A fun exercise is to watch a video of a performing pianist and then try to move the same way the pianist did. Sometimes it feels utterly strange and sometimes very freeing.

Trying to move the way Horowitz moved as he played feels very strange to me. Actually, he didn’t move much at all and looks stiff. It obviously worked spectacularly for him but I think my body would go into spasm if I tried to imitate his body posture and movement.

With Joseph Hoffman I had no trouble watching and imagining what I would feel like moving as he did. It helped me play more freely.

Wandering Minds

Mindfulness and awareness certainly aren’t consistent qualities for most of us. A few people aren’t too bothered by this problem but for most it’s a constant problem. Perhaps it’s the biggest problem students have.

It’s hard to quiet the mind and pay attention to the sensations. Our minds are filled with words and little fantasies. We think of things yet to do and things we should have already done. We recall past angers and losses as well as future plans and dreads. All kinds of things come up that take our attention away from our awareness of the music and our playing. The suprisingly rare quality of self kindness is the key to success. The only way to work with this issue is to acknowledge it and understand that our attentiveness deserts our task over and over again. Getting mad and disappointed at ourselves only adds another distraction to the collection. It’s not useful.

A better course is to note the absence of awareness and then return focus to the sensations. No self-judgement is necessary. It’s not a big deal; it’s just returning to the process of attention and mindfulness to the playing.

As time goes on, our awareness gradually becomes more consistent. Some days can be really good and some rotten. It happens to everyone in varying degrees. Accepting this as the way we are saves so much time and energy.

Learned Pieces

Pieces that are finally learned present the same problem in a different way.

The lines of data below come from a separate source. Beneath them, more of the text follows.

(** The [for b in boundaries] loop, started from [split_idx = -1]. *)
Fixpoint find_split (bs : list string) (text_to_process : string)
    (chunk_size : Z) : Z :=
  match bs with
  | [] => -1
  | b :: bs' =>
      if PyStr.is_empty b then chunk_size
      else
        let last_b_idx := PyStr.rfind text_to_process b 0 chunk_size in
        if negb (last_b_idx =? -1) then last_b_idx + PyStr.len b
        else find_split bs' text_to_process chunk_size
  end.

(** One iteration of the [while] loop on [(text_to_process, chunks)]. *)
Definition split_step (chunk_size overlap : Z) (st : string * list string)
    : string * list string :=
  let '(text_to_process, chunks) := st in
  let split_idx := find_split boundaries text_to_process chunk_size in
  let chunk := PyStr.strip (PyStr.slice_to text_to_process split_idx) in
  let chunks' := if PyStr.is_empty chunk then chunks else chunks ++ [chunk] in
  (PyStr.slice_from text_to_process (Z.max 0 (split_idx - overlap)), chunks').

(** [while len(text_to_process) > chunk_size]: [None] when the fuel does
    not suffice to leave the loop. *)
Fixpoint split_loop (fuel : nat) (chunk_size overlap : Z)
    (st : string * list string) : option (string * list string) :=
  if PyStr.len (fst st) <=? chunk_size then Some st
  else match fuel with
       | O => None
       | S fuel' => split_loop fuel' chunk_size overlap
                      (split_step chunk_size overlap st)
       end.

Definition _recursive_split (fuel : nat) (text : string)
    (chunk_size overlap : Z) : option (list string) :=
  if PyStr.is_empty text || PyStr.is_empty (PyStr.strip text) then Some []
  else if PyStr.len text <=? chunk_size then Some [PyStr.strip text]
  else
    match split_loop fuel chunk_size overlap (text, []) with
    | None => None
    | Some (text_to_process, chunks) =>
        Some (if PyStr.is_empty (PyStr.strip text_to_process) then chunks
              else chunks ++ [PyStr.strip text_to_process])
    end.

(** The branch taken by the boundary search: no separator of [boundaries]
    occurs inside the first [chunk_size] characters, so the empty boundary
    (the hard cut) is reached. *)
Definition hard_cut (text_to_process : string) (chunk_size : Z) : bool :=
  forallb (fun b => PyStr.rfind text_to_process b 0 chunk_size =? -1)
          [LF +:+ LF; LF; ". "; " "].

(** The chunk one iteration extracts, before the emptiness test. *)
Definition step_chunk (text_to_process : string) (chunk_size : Z) : string :=
  PyStr.strip (PyStr.slice_to text_to_process
                 (find_split boundaries text_to_process chunk_size)).

(** Every chunk of a list has at most [chunk_size] characters. *)
Definition fits (chunk_size : Z) (chunks : list string) : Prop :=
  Forall (fun c => PyStr.len c <= chunk_size) chunks.

(** Sample texts. *)
Definition TAB : string := String "009"%char EmptyString.

Fixpoint repeat_str (s : string) (n : nat) : string :=
  match n with
  | O => ""
  | S n' => s +:+ repeat_str s n'
  end.

(** ["Intro.\n\n" + "lorem ipsum " * 50]: a short heading, a paragraph
    break, and a paragraph of 600 characters. *)
Definition heading_then_paragraph : string :=
  "Intro." +:+ LF +:+ LF +:+ repeat_str "lorem ipsum " 50.

(** ["\tabcdefgh"]: no separator of [boundaries], a leading TAB. *)
Definition tab_then_letters : string := TAB +:+ "abcdefgh".

End Ingestion.

(** *** Fusion ranker and orchestrator ([services/hybrid_search.py]) *)

Module HybridSearch.

(** The two dicts of the function, [rrf_scores] and [docs]. *)
Definition fusion_state : Type :=
  (list (string * Q) * list (string * Doc.t))%type.

(** [1.0 / (k + rank)], where it is defined: the integer is converted to a
    float and divides 1.0. The conversion raises [OverflowError] on an
    integer beyond the range of the floats (from [2^1024 - 2^970] on in
    magnitude); the model has no such bound, and what is stated of fusion
    is stated for integers [k + rank] within the range. *)
Definition term (k rank : Z) : Q := Float.div 1 (Float.of_int (k + rank)).

(** The body of the inner loop for the document [doc] at rank [rank].
    [1.0 / (k + rank)] raises when [k + rank] is 0. *)
Definition fuse_doc (k : Z) (st : fusion_state) (rank : Z) (doc : Doc.t)
    : result fusion_state :=
  let '(rrf_scores, docs) := st in
  let doc_id := Doc.id doc in
  if k + rank =? 0 then Raise ZeroDivisionError
  else
    let rrf_scores' :=
      Py.set doc_id
        (Float.add (default 0%Q (Py.get doc_id rrf_scores)) (term k rank))
        rrf_scores in
    let docs' :=
      match Py.get doc_id docs with
      | Some _ => docs
      | None => Py.set doc_id doc docs
      end in
    Ok (rrf_scores', docs').

(** [for rank, doc in ranked], over an enumerated list. *)
Fixpoint fuse_ranked (k : Z) (st : fusion_state) (ranked : list (Z * Doc.t))
    : result fusion_state :=
  match ranked with
  | [] => Ok st
  | (rank, doc) :: ranked' =>
      st' ← fuse_doc k st rank doc; fuse_ranked k st' ranked'
  end.

(** [for result_list in result_lists] *)
Fixpoint fuse_lists (k : Z) (st : fusion_state)
    (result_lists : list (list Doc.t)) : result fusion_state :=
  match result_lists with
  | [] => Ok st
  | result_list :: rest =>
      st' ← fuse_ranked k st (Py.enumerate 1 result_list);
      fuse_lists k st' rest
  end.

(** The body of the final loop: [docs[doc_id].copy()] with [rrf_score]
    set to [rrf_scores[doc_id]]. *)
Definition make_entry (st : fusion_state) (doc_id : string) : result Doc.t :=
  let '(rrf_scores, docs) := st in
  match Py.get doc_id docs, Py.get doc_id rrf_scores with
  | Some doc, Some s => Ok (Doc.set_rrf_score s doc)
  | _, _ => Raise (KeyError doc_id)
  end.

Fixpoint make_entries (st : fusion_state) (sorted_ids : list string)
    : result (list Doc.t) :=
  match sorted_ids with
  | [] => Ok []
  | doc_id :: rest =>
      entry ← make_entry st doc_id;
      results ← make_entries st rest;
      Ok (entry :: results)
  end.

Definition reciprocal_rank_fusion (result_lists : list (list Doc.t))
    (k : option Z) : result (list Doc.t) :=
  let k := default (rrf_k settings) k in
  st ← fuse_lists k ([], []) result_lists;
  let rrf_scores := fst st in
  let sorted_ids :=
    Py.sorted_desc (fun x => default 0%Q (Py.get x rrf_scores))
      (map fst rrf_scores) in
  make_entries st sorted_ids.

(** A call to one of the two indices, as the orchestrator issues it. *)
Inductive fetch : Type :=
| SemanticFetch (query : string) (collection_name : option string) (top_k : Z)
| LexicalFetch (query : string) (collection_name : option string) (top_k : Z).

Section Orchestrator.

(** [vector_store.search] and [bm25_store.search], as the results they
    give or the exception they raise. *)
Variable vector_store_search :
  string -> option string -> Z -> result (list Doc.t).
Variable bm25_store_search :
  string -> option string -> Z -> result (list Doc.t).

Definition call_vector_store (query : string) (collection_name : option string)
    (top_k : Z) : Eff (list fetch) (list Doc.t) :=
  fun log => (vector_store_search query collection_name top_k,
              log ++ [SemanticFetch query collection_name top_k]).

Definition call_bm25_store (query : string) (collection_name : option string)
    (top_k : Z) : Eff (list fetch) (list Doc.t) :=
  fun log => (bm25_store_search query collection_name top_k,
              log ++ [LexicalFetch query collection_name top_k]).

(** [HybridSearch.search], on the log of the fetches issued. *)
Definition search (query : string) (collection_name : option string)
    (top_k : Z) : Eff (list fetch) (list Doc.t) :=
  let fetch_k := Z.max (top_k * 3) 15 in
  semantic_results ← call_vector_store query collection_name fetch_k;
  bm25_results ← call_bm25_store query collection_name fetch_k;
  if Py.is_nil semantic_results && Py.is_nil bm25_results then mret []
  else
    fused ← lift (reciprocal_rank_fusion
                    (List.filter (fun l => negb (Py.is_nil l))
                       [semantic_results; bm25_results]) None);
    mret (Py.slice_to fused top_k).

End Orchestrator.

(** The spec's account of fusion. *)

(** The occurrences the loops visit, in order, each with its rank. *)
Definition occurrences (ls : list (list Doc.t)) : list (Z * Doc.t) :=
  concat (map (Py.enumerate 1) ls).

(** The running total of [x] after one more occurrence: [1/(k+r)] is added
    when the document at rank [r] has the id [x]. *)
Definition add_term (k : Z) (x : string) (total : Q) (o : Z * Doc.t) : Q :=
  if String.eqb (Doc.id (snd o)) x then Float.add total (term k (fst o))
  else total.

(** The running total of [x] after a run of occurrences, from [total]. *)
Definition occ_score (k : Z) (x : string) (occ : list (Z * Doc.t))
    (total : Q) : Q :=
  fold_left (add_term k x) occ total.

(** The running total of [x] after one ranked list, from [total]. *)
Definition spec_list_score (k : Z) (x : string) (l : list Doc.t)
    (total : Q) : Q :=
  occ_score k x (Py.enumerate 1 l) total.

(** The accumulated score of [x]: its running total, from 0.0, after the
    lists in their order. *)
Definition spec_rrf_score (k : Z) (x : string) (ls : list (list Doc.t)) : Q :=
  fold_left (fun total l => spec_list_score k x l total) ls 0%Q.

Students are so involved with the task of learning pieces they really don’t know what to do after the piece is actually learned. Frequently they get bored and play the old pieces with wandering minds, just going through the motions they learned.

We forget that we “learn” the piano so that we can “play” the piano. After the piece is learned, we are finally in a position to begin to play. We are finally in the position of being pianists instead of students.

How do we stay focused on a task when we’re so tired of it? How do we bring it back to life? How do we make it ours and not just do what our teachers told us to do? These are not easy questions and there are no easy solutions. One must encounter oneself and take endless chances.

Being a student is safe in comparison with being a pianist. Having an understanding teacher is crucial as students try different things.

All the things I’ve said about the sensations still apply here. In our boredom it’s easy to forget our focus. Often re-engaging that focus is all that’s necessary to bring back the involvement with the music. Without leaving the focus on the sensory input, other approaches can help.

Students can try outrageous approaches. Playing a piece for laughs is always a good idea so music doesn’t become too serious. Making it way too expressive, exaggerating every little nuance and detail can open up interpretive possibilities. Playing it to the metronome, but still musically, can clarify structural and formal issues.

Imagining the piece in different colors was helpful to my son taking viola lessons and some of my students like it too. Imagining the piece as a story or opera or ballet can be useful for some. More analytical students might prefer going through the piece phrase by phrase to find the high point of tension within each phrase and then find the phrase or phrases that are the climatic ones of the whole piece. Sometimes listening to different melodic lines of the piece add new meaning and clarity, especially the bass line, the cello part of our music. Imagining what the piece would sound like with an orchestra playing it can give new life to the music. Performing the piece before an audience is a wonderful way to revitalize music.

Teachers who are too judgmental and harsh make students afraid to try different ideas and interpretations so students become timid and fearful. They are understandably afraid to find their musical selves. This is a tragedy for it is one of the great joys of music.

Practicing, Part 1: Getting There, Chronic Practice Problems, & Leaving a Teacher
Practicing, Part 3 — Mind Games
Practicing, Part 4 — Emotional Self-Management

  One Response to “Practicing, Part 2: Concentration, Mindfulness & Awareness, & Staying Focused”

  1. […] Practicing, Part 2: Concentration, Mindfulness & Awareness, & Staying Focused Practicing, Part 3 — Mind Games Practicing, Part 4 — Emotional Self-Management […]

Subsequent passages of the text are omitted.